Gli ospiti e i soci che, a partire dall’inaugurazione del 25 gennaio 1820, varcarono le porte del gabinetto di lettura (allora a Palazzo Buondelmonti, oggi a Palazzo Strozzi), vi trovarono i maggiori quotidiani europei, cui presto si aggiunse una biblioteca circolante, aggiornata con le ultime novità librarie da tutta Europa. In quei primi anni, il «Vieusseux» fu teatro anche dell’incontro fra Leopardi, caro a Giovan Pietro anche se non amato da tutti i componenti del circolo fiorentino, e Manzoni. Entrambi arrivarono in città nel 1827; la sera del 3 settembre, a Palazzo Buondelmonti, Don Lisander venne ricevuto da Vieusseux in persona, insieme a una ristretta cerchia di cui facevano parte Mamiani, Niccolini, Giordani e lo stesso Leopardi. «Hai veduto tu il suo romanzo» aveva scritto alcuni giorni prima il poeta a Pietro Brighenti «che fa tanto romore e val tanto poco?». Ma qualche tempo dopo, anche in seguito a quell’incontro fiorentino, Leopardi renderà più benevolo il suo (immotivato) giudizio: «Ho veduto il romanzo del Manzoni, il quale nonostante molti difetti, mi piace assai, ed è certamente opera di un grande ingegno».
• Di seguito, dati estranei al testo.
Lemma roots_elem es d :
  d ∈ roots es -> exists i e, es !! i = Some e /\ live e = true /\ root_of e = d.
Proof.
  unfold roots. intros (i & Hi & Hr)%list_elem_of_omap. unfold root_at in Hr.
  destruct (es !! i) as [e|] eqn:He; [|done]. simpl in Hr.
  destruct (live e) eqn:Hl; [|done]. exists i, e. by inversion Hr.
Qed.

Lemma elinked_frame es i e head fl :
  i ∉ fl -> elinked (<[i := e]> es) head fl <-> elinked es head fl.
Proof.
  revert head. induction fl as [|j fl IH]; intros head Hi; [done|].
  apply not_elem_of_cons in Hi as [Hij Hi]. simpl.
  rewrite lookup_insert_ne by done. split; intros (-> & q & Hq & Hl); (split; [done|]);
    exists q; (split; [done|]); by apply (IH _ Hi).
Qed.

Lemma elinked_same es i e e' head fl :
  es !! i = Some e -> env_link e' = env_link e ->
  elinked es head fl -> elinked (<[i := e']> es) head fl.
Proof.
  intros He Hl. revert head. induction fl as [|j fl IH]; intros head; [done|]. simpl.
  intros (-> & q & Hq & Hlq). split; [done|]. destruct (decide (i = j)) as [<-|Hne].
  - rewrite lookup_insert_eq. exists e'. split; [done|]. rewrite Hl.
    replace q with e in Hlq by congruence. by apply IH.
  - rewrite lookup_insert_ne by done. exists q. split; [done|]. by apply IH.
Qed.

Lemma live_free e : live e = false <-> env_status e = ENV_FREE.
Proof. unfold live. rewrite negb_false_iff. apply Z.eqb_eq. Qed.

Lemma env_inv_same es head i e e' :
  env_inv es head -> es !! i = Some e -> same_core e e' -> env_inv (<[i := e']> es) head.
Proof.
  intros [Hdom (fl & Hfl & Hnd & Hin) Hid Hlv Hds] He (Hl & Hd & Hi & Hk & Hds'). split.
  - apply dom_insert_iff; eauto.
  - exists fl. split; [by apply (elinked_same es i e)|]. split; [done|]. intros j. rewrite Hin.
    destruct (decide (i = j)) as [<-|Hne]; [|by rewrite lookup_insert_ne].
    rewrite lookup_insert_eq. split; intros (x & Hx & Hs).
    + exists e'. split; [done|]. apply live_free. rewrite Hl. apply live_free. congruence.
    + exists e. split; [done|]. apply live_free. rewrite <- Hl. apply live_free. congruence.
  - intros j x Hx. destruct (decide (i = j)) as [<-|Hne].
    + rewrite lookup_insert_eq in Hx. injection Hx as <-. rewrite Hi. by apply Hid.
    + rewrite lookup_insert_ne in Hx by done. by apply Hid.
  - intros j x Hx Hlx. destruct (decide (i = j)) as [<-|Hne].
    + rewrite lookup_insert_eq in Hx. injection Hx as <-. rewrite Hl in Hlx. rewrite Hi.
      destruct (Hlv i e He Hlx) as [Hp ?]. unfold root_of. rewrite Hd. by rewrite Hp at 1.
    + rewrite lookup_insert_ne in Hx by done. by apply (Hlv j).
  - intros j x Hx. destruct (decide (i = j)) as [<-|Hne].
    + rewrite lookup_insert_eq in Hx. injection Hx as <-. eauto.
    + rewrite lookup_insert_ne in Hx by done. by apply (Hds j).
Qed.

(** Taking environment [i] off the free list. *)
Lemma env_inv_alloc es i e e' :
  env_inv es (Some i) -> es !! i = Some e -> live e' = true -> env_link e' = env_link e ->
  0 < env_id e' < 2^31 -> env_id e' mod 4096 = i -> env_pgdir e' = kva (root_of e') ->
  env_ipc_dstva e' = env_ipc_dstva e ->
  env_inv (<[i := e']> es) (env_link e).
Proof.
  intros [Hdom (fl & Hfl & Hnd & Hin) Hid Hlv Hds] He Hl Hk Hid' Hmod Hp Hds'.
  destruct fl as [|j fl]; [done|]. simpl in Hfl. destruct Hfl as (Hj & x & Hx & Hfl).
  injection Hj as <-. replace x with e in Hfl by congruence. clear x Hx.
  apply NoDup_cons in Hnd as [Hi Hnd]. split.
  - apply dom_insert_iff; eauto.
  - exists fl. split; [by apply elinked_frame|]. split; [done|]. intros j.
    destruct (decide (i = j)) as [<-|Hne].
    + split; [done|]. rewrite lookup_insert_eq. intros (x & Hx & Hs). injection Hx as <-.
      apply live_free in Hs. congruence.
    + rewrite lookup_insert_ne by done. rewrite <- Hin, elem_of_cons. naive_solver.
  - intros j x Hx. destruct (decide (i = j)) as [<-|Hne].
    + rewrite lookup_insert_eq in Hx. injection Hx as <-. lia.
    + rewrite lookup_insert_ne in Hx by done. by apply Hid.
  - intros j x Hx Hlx. destruct (decide (i = j)) as [<-|Hne].
    + rewrite lookup_insert_eq in Hx. injection Hx as <-. split; [done|lia].
    + rewrite lookup_insert_ne in Hx by done. by apply (Hlv j).
  - intros j x Hx. destruct (decide (i = j)) as [<-|Hne].
    + rewrite lookup_insert_eq in Hx. injection Hx as <-. rewrite Hds'. eauto.
    + rewrite lookup_insert_ne in Hx by done. by apply (Hds j).
Qed.

(** Putting environment [i] back on the free list. *)
Lemma env_inv_free es head i e e' :
  env_inv es head -> es !! i = Some e -> live e = true -> live e' = false ->
  env_link e' = head -> env_id e' = env_id e -> env_ipc_dstva e' = env_ipc_dstva e ->
  env_inv (<[i := e']> es) (Some i).
Proof.
  intros [Hdom (fl & Hfl & Hnd & Hin) Hid Hlv Hds] He Hl Hl' Hk Hi Hds'.
  assert (Hif : i ∉ fl).
  { intros (x & Hx & Hs)%Hin. apply live_free in Hs. congruence. }
  split.
  - apply dom_insert_iff; eauto.
  - exists (i :: fl). split.
    { split; [done|]. exists e'. rewrite lookup_insert_eq, Hk. split; [done|]. by apply elinked_frame. }
    split; [by constructor|]. intros j. rewrite elem_of_cons, Hin.
    destruct (decide (i = j)) as [<-|Hne].
    + rewrite lookup_insert_eq. split; [|by left]. intros _. exists e'.
      split; [done|]. by apply live_free.
    + rewrite lookup_insert_ne by done. naive_solver.
  - intros j x Hx. destruct (decide (i = j)) as [<-|Hne].
    + rewrite lookup_insert_eq in Hx. injection Hx as <-. rewrite Hi. by apply Hid.
    + rewrite lookup_insert_ne in Hx by done. by apply Hid.
  - intros j x Hx Hlx. destruct (decide (i = j)) as [<-|Hne].
    + rewrite lookup_insert_eq in Hx. injection Hx as <-. congruence.
    + rewrite lookup_insert_ne in Hx by done. by apply (Hlv j).
  - intros j x Hx. destruct (decide (i = j)) as [<-|Hne].
    + rewrite lookup_insert_eq in Hx. injection Hx as <-. rewrite Hds'. eauto.
    + rewrite lookup_insert_ne in Hx by done. by apply (Hds j).
Qed.

(** ** The invariant under changes that do not concern it *)

Section frame.
Context (A : gset Z) (s : kstate).

Lemma kinv_set_klog k : kinv A s -> kinv A (set_klog k s).
Proof. by intros [? ? ? ?]. Qed.
Lemma kinv_set_dev d : kinv A s -> kinv A (set_dev d s).
Proof. by intros [? ? ? ?]. Qed.
Lemma kinv_set_lock l : kinv A s -> kinv A (set_kernel_lock l s).
Proof. by intros [? ? ? ?]. Qed.
Lemma kinv_set_ticks t : kinv A s -> kinv A (set_ticks t s).
Proof. by intros [? ? ? ?]. Qed.
Lemma kinv_set_addr a : kinv A s -> kinv A (set_user_mem_check_addr a s).
Proof. by intros [? ? ? ?]. Qed.

Lemma kinv_range i e : kinv A s -> envs s !! i = Some e -> 0 <= i < NENV.
Proof. intros H He. apply (ei_dom _ _ (ki_env _ _ H)). eauto. Qed.

Lemma kinv_env i e e' :
  kinv A s -> envs s !! i = Some e -> same_core e e' ->
  kinv A (set_envs (<[i := e']> (envs s)) s).
Proof.
  intros H He Hc. pose proof (kinv_range i e H He) as Hi. destruct H as [Hv Hen Hk Hcpu].
  assert (Hr := roots_same _ i e e' Hi He Hc). split; simpl.
  - rewrite Hr. done.
  - by apply (env_inv_same _ _ i e).
  - done.
  - destruct Hcpu as (c & Hcc & Hce). exists c. split; [done|]. intros j Hj. simpl.
    destruct (decide (i = j)) as [<-|Hne]; [rewrite lookup_insert_eq; eauto|].
    rewrite lookup_insert_ne by done. by apply Hce.
Qed.

Lemma kinv_cpus c :
  kinv A s -> (forall e, cpu_env c = Some e -> 0 <= e < NENV) ->
  kinv A (set_cpus (<[cpunum s := c]> (cpus s)) s).
Proof.
  intros [Hv Hen Hk Hcpu] Hc. split; [done..|]. exists c. simpl. rewrite lookup_insert_eq.
  split; [done|]. intros e He. apply (ei_dom _ _ Hen). by apply Hc.
Qed.

Lemma kinv_root i e :
  kinv A s -> envs s !! i = Some e -> live e = true ->
  root_of e ∈ roots (envs s) /\ env_pgdir e = kva (root_of e) /\ 0 <= root_of e < npages s.
Proof.
  intros H He Hl. assert (Hr : root_of e ∈ roots (envs s)).
  { apply (elem_of_roots _ i); [by apply (kinv_range i e)|done..]. }
  split; [done|]. split; [by apply (ei_live _ _ (ki_env _ _ H) i)|].
  apply (vm_root (ki_vm _ _ H)). done.
Qed.
End frame.
#[export] Hint Resolve kinv_set_klog kinv_set_dev kinv_set_lock kinv_set_ticks kinv_set_addr : kinv.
Sono decine di migliaia i nomi sul Libro dei soci che nei primi cinquant’anni sottoscrissero un abbonamento al «Vieusseux»; tra questi – scorrendo le firme riprodotte nel catalogo – s’incontrano Schopenhauer e Henri Beyle (Stendhal), James Fenimore Cooper e Berlioz, Heine e Viollet-le-Duc, Liszt, Ruskin, Thackeray, Gide e molti altri. Dostoevskij si abbonò fin dal suo primo soggiorno a Firenze nell’agosto del 1862; più tardi (1869), si procurerà al «Vieusseux» una copia di Madame Bovary: del romanzo si parla nell’ultimo capitolo dell’Idiota, scritto a Firenze, dove si fa menzione di una «biblioteca circolante». Mezzo secolo più tardi saranno proprio le opere di Dostoevskij che un lettore precoce, Alberto Moravia, prenderà in prestito al «Vieusseux». Nel corso dell’Ottocento, specialmente dopo l’Unità, aumentarono le lettrici, dapprima soprattutto straniere (tra queste Louisa May Alcott), poi anche italiane e fiorentine; nel 1887 le donne erano già la metà degli abbonati e diventarono maggioranza nel primo decennio del nuovo secolo. La vitalità che il «Vieusseux» ancora oggi conserva è frutto proprio dell’impegno di due donne, la direttrice Gloria Manghetti e la presidente Alba Donati. Certo, il tessuto culturale in cui aveva prosperato l’impresa di Giovan Pietro e dei suoi primi eredi è per molte ragioni irripetibile; di stranieri a Firenze ce ne sono – o ce n’erano, fino a pochi mesi fa – moltissimi, ma una minima parte di loro considererebbe il «Vieusseux» un luogo emblematico del soggiorno italiano. Non per questo – osserva Manghetti nella sua Premessa, citando Alessandro Bonsanti – l’istituto e chi lo anima rinunciano a creare un ponte «fra il passato e il presente, anzi fra il passato e l’avvenire», con l’ambizione di legare «la cultura alla politica, la “letteratura” alla vita».